Going to give the long answer so it makes more sense. I received my jtube 2.5 years ago. I was on tpn a few times once just a short Time inpatient another several months before becoming dependent from what we thought was an overcome-able flare. I had been on NJs for 7months and my one nostril is swollen shut if I get the least but stuffy from the damage. Every time I swallowed u cried it hurt so bad, & an ulcer was developing. Dr. Gisela pulled it right away and started TPN, and tried to get me on oral food with a motility med before going ahead with a surgical option. I was happy to try and when it failed we decided on the J in October. I never did tolerate feeds well either. She found my small bowel makes no MMCs on it's own. We added octreotide a few months later in January. Tried gastric pacing. In may I was on tpn again due to weight loss etc. My J now is so so helpful. With my two motility meds I can sort of absorb meds for my bladder, POTS, complex migraines, and one of my pain meds. These meds are either not available IV or not safe for me to do IV.
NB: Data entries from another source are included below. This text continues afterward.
Definition ValidateSchema (c : Catalog) (registry : schema.Registry) : result error unit :=
  fail_if (bool_decide (schema.CurrentFormatVersion < RegistryFormat (Schema c)))
    (SchemaFormatTooNew (RegistryFormat (Schema c)));;
  fail_if (bool_decide (schema.revision registry < SchemaRevision (Schema c)))
    (SchemaRevisionTooOld (schema.revision registry));;
  fail_if (bool_decide (schema.Fingerprint registry ≠ SchemaFingerprint (Schema c)))
    (FingerprintMismatch (schema.Fingerprint registry));;
  check_all (λ table, fail_if (bool_decide (TableDistributions c !! table = None))
                        (TableWithoutDistribution table))
    (schema.CanonicalShardedTables registry);;
  check_all (λ p, fail_if (negb (schema.IsSharded registry p.1)) (TableNotSharded p.1))
    (map_range (TableDistributions c)).

Definition ValidateConfigured (c : Catalog) (configured : gmap string string)
    : result error unit :=
  check_all (λ b,
    if negb (routableState (State b)) then Ok tt else
    dsn ← or_fail (configured !! Name b) (BurrowNotConfigured (Name b));
    let '(address, fingerprint) := tunnelMetadata dsn in
    match Tunnels b with
    | [] => Err (TunnelDiffers (Name b))
    | t :: _ => fail_if (bool_decide (Address t ≠ address ∨ ConfigurationFingerprint t ≠ fingerprint))
                  (TunnelDiffers (Name b))
    end) (Burrows c).

(** ** Placement projection *)

Definition zero_distribution : Distribution :=
  {| DistributionID := ""; VShardCount := 0; BurrowIDs := []; OwnerIndexes := [] |}.

(** [burrowNames[distribution.BurrowIDs[ownerIndex]]] *)
Definition owner_name (burrowNames : gmap string string) (d : Distribution) (i : N)
    : result error string :=
  id ← or_fail (BurrowIDs d !! N.to_nat i) IndexPanic;
  mret (default "" (burrowNames !! id)).

Definition burrow_names (c : Catalog) : gmap string string :=
  index_by BurrowID Name (Burrows c) ∅.
Definition distribution_index (ds : list Distribution) : gmap string Distribution :=
  index_by DistributionID id ds ∅.

(** The owner names of one table, in vshard order. *)
Definition table_owners (burrowNames : gmap string string)
    (distributions : gmap string Distribution) (p : string * string) : result error (list string) :=
  let distribution := default zero_distribution (distributions !! p.2) in
  mmap (owner_name burrowNames distribution) (OwnerIndexes distribution).

Definition TablePlacements (c : Catalog) : result error (gmap string (list string)) :=
  Validate c;;
  let burrowNames := burrow_names c in
  let distributions := distribution_index (Distributions c) in
  mfold (λ placements p,
    owners ← table_owners burrowNames distributions p;
    Ok (<[p.1 := owners]> placements)) ∅ (map_range (TableDistributions c)).

Definition RoutableBurrowNames (c : Catalog) : list string :=
  sort_strings (Name <$> filter (λ b, routableState (State b) = true) (Burrows c)).

(** ** Bootstrap *)

Definition configured_le (a b : BootstrapBurrow) : Prop :=
  String.le (ConfiguredName a) (ConfiguredName b).
#[export] Instance configured_le_dec : RelDecision configured_le.
Proof. intros a b. unfold configured_le. apply _. Defined.

Definition bootstrap_burrow (acc : gmap string string * list Burrow) (b : BootstrapBurrow)
    : result error (gmap string string * list Burrow) :=
  let '(byName, burrows) := acc in
  let name := ConfiguredName b in
  fail_if (bool_decide (name = "" ∨ DSN b = "")) BootstrapIncomplete;;
  fail_if (bool_decide (is_Some (byName !! name))) (DuplicateConfigured name);;
  let id := StableBurrowID name in
  let '(address, fingerprint) := tunnelMetadata (DSN b) in
  mret (<[name := id]> byName,
        burrows ++ [{| BurrowID := id; Name := name; State := BurrowReady;
          Tunnels := [{| TunnelName := "primary"; Address := address;
                         ConfigurationFingerprint := fingerprint |}];
          Weight := 1; CapacityBytes := 0; Labels := ∅ |}]).

Definition bootstrap_owner (byName : gmap string string)
    (acc : list string * gmap string N * list N) (p : nat * string)
    : result error (list string * gmap string N * list N) :=
  let '(ownerDictionary, ownerIndexesByID, ownerIndexes) := acc in
  id ← or_fail (byName !! p.2) (LegacyUnconfigured p.1 p.2);
  match ownerIndexesByID !! id with
  | Some ownerIndex => mret (ownerDictionary, ownerIndexesByID, ownerIndexes ++ [ownerIndex])
  | None =>
    fail_if (bool_decide (2 ^ 16 ≤ Z.of_nat (length ownerDictionary))) TooManyOwners;;
    let ownerIndex := (N.of_nat (length ownerDictionary) mod 2 ^ 16)%N in
    mret (ownerDictionary ++ [id], <[id := ownerIndex]> ownerIndexesByID,
          ownerIndexes ++ [ownerIndex])
  end.

Definition Bootstrap (registry : schema.Registry) (configured : list BootstrapBurrow)
    (legacyOwners : list string) (now : Z) : result error Catalog :=
  fail_if (bool_decide (length configured = 0%nat)) NoConfiguredBurrow;;
  let configured := merge_sort configured_le configured in
  acc ← mfold bootstrap_burrow (∅, []) configured;
  let '(byName, burrows) := acc in
  let legacyOwners :=
    if decide (length legacyOwners = 0%nat)
    then LegacyModuloOwners (ConfiguredName <$> configured) DefaultVShardCount
    else legacyOwners in
  owners ← mfold (bootstrap_owner byName) ([], ∅, []) (enumerate legacyOwners);
  let '(ownerDictionary, _, ownerIndexes) := owners in
  let tableDistributions : gmap string string :=
    index_by id (λ _, BootstrapDistribution) (schema.CanonicalShardedTables registry) ∅ in
  let revision := if decide (schema.revision registry = 0) then 1 else schema.revision registry in
  let catalog := {|
    FormatVersion := CurrentFormatVersion; Revision := 1;
    Schema := {| RegistryFormat := schema.CurrentFormatVersion; SchemaRevision := revision;
                 SchemaFingerprint := schema.Fingerprint registry |};
    Burrows := burrows;
    Distributions := [{| DistributionID := BootstrapDistribution;
      VShardCount := Z.of_nat (length ownerIndexes);
      BurrowIDs := ownerDictionary; OwnerIndexes := ownerIndexes |}];
    TableDistributions := tableDistributions;
    Change := {| Actor := "hamstergres-proxy";
      Reason := "bootstrap schema-registry v3 placement"; Timestamp := now |} |} in
  Validate catalog;;
  mret catalog.

(** ** Transitions between published catalogs *)

Definition transition_burrow (previous : gmap string Burrow) (b : Burrow)
    : result error (gmap string Burrow) :=
  match previous !! BurrowID b with
  | None =>
    fail_if (bool_decide (State b ≠ BurrowAdding)) (NewBurrowNotAdding (Name b));;
    mret previous
  | Some old =>
    fail_if (negb (validTransition (State old) (State b)))
      (InvalidTransition (Name b) (State old) (State b));;
    mret (delete (BurrowID b) previous)
  end.

Definition burrow_index (bs : list Burrow) : gmap string Burrow :=
  index_by BurrowID id bs ∅.

Definition ValidateTransition (previous next : Catalog) : result error unit :=
  map_err CurrentInvalid (Validate previous);;
  Validate next;;
  fail_if (bool_decide (Revision next ≠ wrap 64 (Revision previous + 1))) RevisionMustAdvance;;
  fail_if (negb (Timestamp (Change previous) <? Timestamp (Change next))) TimestampMustAdvance;;
  remaining ← mfold transition_burrow (burrow_index (Burrows previous)) (Burrows next);
  fail_if (bool_decide (size remaining ≠ 0%nat)) BurrowLeftCatalog;;
  check_all (λ d,
    match distribution_index (Distributions previous) !! DistributionID d with
    | Some old => fail_if (bool_decide (VShardCount old ≠ VShardCount d))
                    (VShardCountChanged (DistributionID d))
    | None => Ok tt
    end) (Distributions next).
End with_std.

(** * The well-formedness the validator decides *)

Definition tunnel_wf (t : TunnelEndpoint) : Prop :=
  TunnelName t ≠ "" ∧ Address t ≠ "" ∧ ConfigurationFingerprint t ≠ "".

Record burrow_wf (b : Burrow) : Prop := {
  bw_id : BurrowID b ≠ ""; bw_name : Name b ≠ "";
  bw_state : validState (State b) = true;
  bw_weight : Weight b ≠ 0; bw_capacity : 0 ≤ CapacityBytes b;
  bw_reachable : State b = BurrowRemoved ∨ Tunnels b ≠ [];
  bw_tunnels : Forall tunnel_wf (Tunnels b);
  bw_tunnel_names : NoDup (TunnelName <$> Tunnels b);
  bw_labels : map_Forall (λ k _, blank k = false) (Labels b);
}.

(** An owner of vshards is a Burrow of the catalog that can serve them. *)
Definition owner_wf (bs : list Burrow) (owner : string) : Prop :=
  ∃ b, b ∈ bs ∧ BurrowID b = owner ∧ routableState (State b) = true.

Record distribution_wf (bs : list Burrow) (d : Distribution) : Prop := {
  dw_id : DistributionID d ≠ "";
  dw_count : 0 < VShardCount d;
  dw_cover : Z.of_nat (length (OwnerIndexes d)) = VShardCount d;
  dw_dict : (0 < length (BurrowIDs d))%nat ∧ Z.of_nat (length (BurrowIDs d)) ≤ 2 ^ 16;
  dw_nodup : NoDup (BurrowIDs d);
  dw_owners : Forall (owner_wf bs) (BurrowIDs d);
  dw_indexes : Forall (λ i, (i < N.of_nat (length (BurrowIDs d)))%N) (OwnerIndexes d);
}.

Record catalog_wf (c : Catalog) : Prop := {
  cw_format : FormatVersion c = CurrentFormatVersion;
  cw_revision : Revision c ≠ 0;
  cw_schema : 0 < RegistryFormat (Schema c) ∧ SchemaRevision (Schema c) ≠ 0
              ∧ SchemaFingerprint (Schema c) ≠ "";
  cw_change : Actor (Change c) ≠ "" ∧ Reason (Change c) ≠ "" ∧ Timestamp (Change c) ≠ 0;
  cw_burrows : Forall burrow_wf (Burrows c);
  cw_ids : NoDup (BurrowID <$> Burrows c);
  cw_names : NoDup (Name <$> Burrows c);
  cw_distributions : Forall (distribution_wf (Burrows c)) (Distributions c);
  cw_distribution_ids : NoDup (DistributionID <$> Distributions c);
  cw_tables : map_Forall (λ t d, blank t = false ∧ d ∈ (DistributionID <$> Distributions c))
                (TableDistributions c);
}.

(** * Lemmas *)

Lemma validate_tunnel_ok n s t s' :
  validate_tunnel n s t = Ok s' ↔ tunnel_wf t ∧ (TunnelName t ∉ s) ∧ s' = {[TunnelName t]} ∪ s.
Proof.
  unfold validate_tunnel, tunnel_wf. rewrite !seq_ok, !fail_if_ok, !bool_decide_eq_false.
  split; [intros (? & ? & [= <-]) | intros (? & ? & ->)]; repeat split; try done; tauto.
Qed.

Section validation_lemmas.
Context `{MapOrder}.

Lemma labels_ok n (labels : gmap string string) :
  check_all (λ p, fail_if (blank p.1) (EmptyLabelKey n)) (map_range labels) = Ok tt ↔
  map_Forall (λ k _, blank k = false) labels.
Proof. rewrite check_all_ok, Forall_map_range. by setoid_rewrite fail_if_ok. Qed.

Lemma tunnels_ok n l :
  (∃ s, mfold (validate_tunnel n) ∅ l = Ok s) ↔
  Forall tunnel_wf l ∧ NoDup (TunnelName <$> l).
Proof.
  rewrite <- apart_NoDup. setoid_rewrite (guarded_loop _ _ (λ s t, TunnelName t ∉ s)
    (λ t t', TunnelName t ≠ TunnelName t') _ (validate_tunnel_ok n)).
  2:{ intros ???. cbn. rewrite not_elem_of_union, not_elem_of_singleton. naive_solver. }
  split; [by intros (s & ? & _ & ? & _)|].
  intros [? ?]. eexists. repeat split; try done. apply Forall_forall. set_solver.
Qed.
I also frequently get asked what are the conditions I have.
I have suspected Mito or some multi system genetic disorder. This causes chronic respiratory failure, severe GP and intestinal dysmotility, HMS (and all the issues that comes with it like esotropia, scoliosis/lordosis, subluxations, and more). A main issue I have is dysautonomia (temperature instabilities) and hypovalemic postural orthostatic tachycardia syndrome. A channelopathy or stroke like episodes has caused a lot of hemiplegia in the past, for long stretches plus short episodes. This supposed channelopathy responded to meds along with meds for complex migraines so it's hard to know as meds overlap. CMs are an ongoing problem (confusion, ataxia, and aphasia at their worse. Thankfully fairly controlled to just the first symptom being present & short episodes). I also deal with Neurogenic bladder, anemia and chronic hypokalemia.
Thanks for reading and being apart of my quest to educate!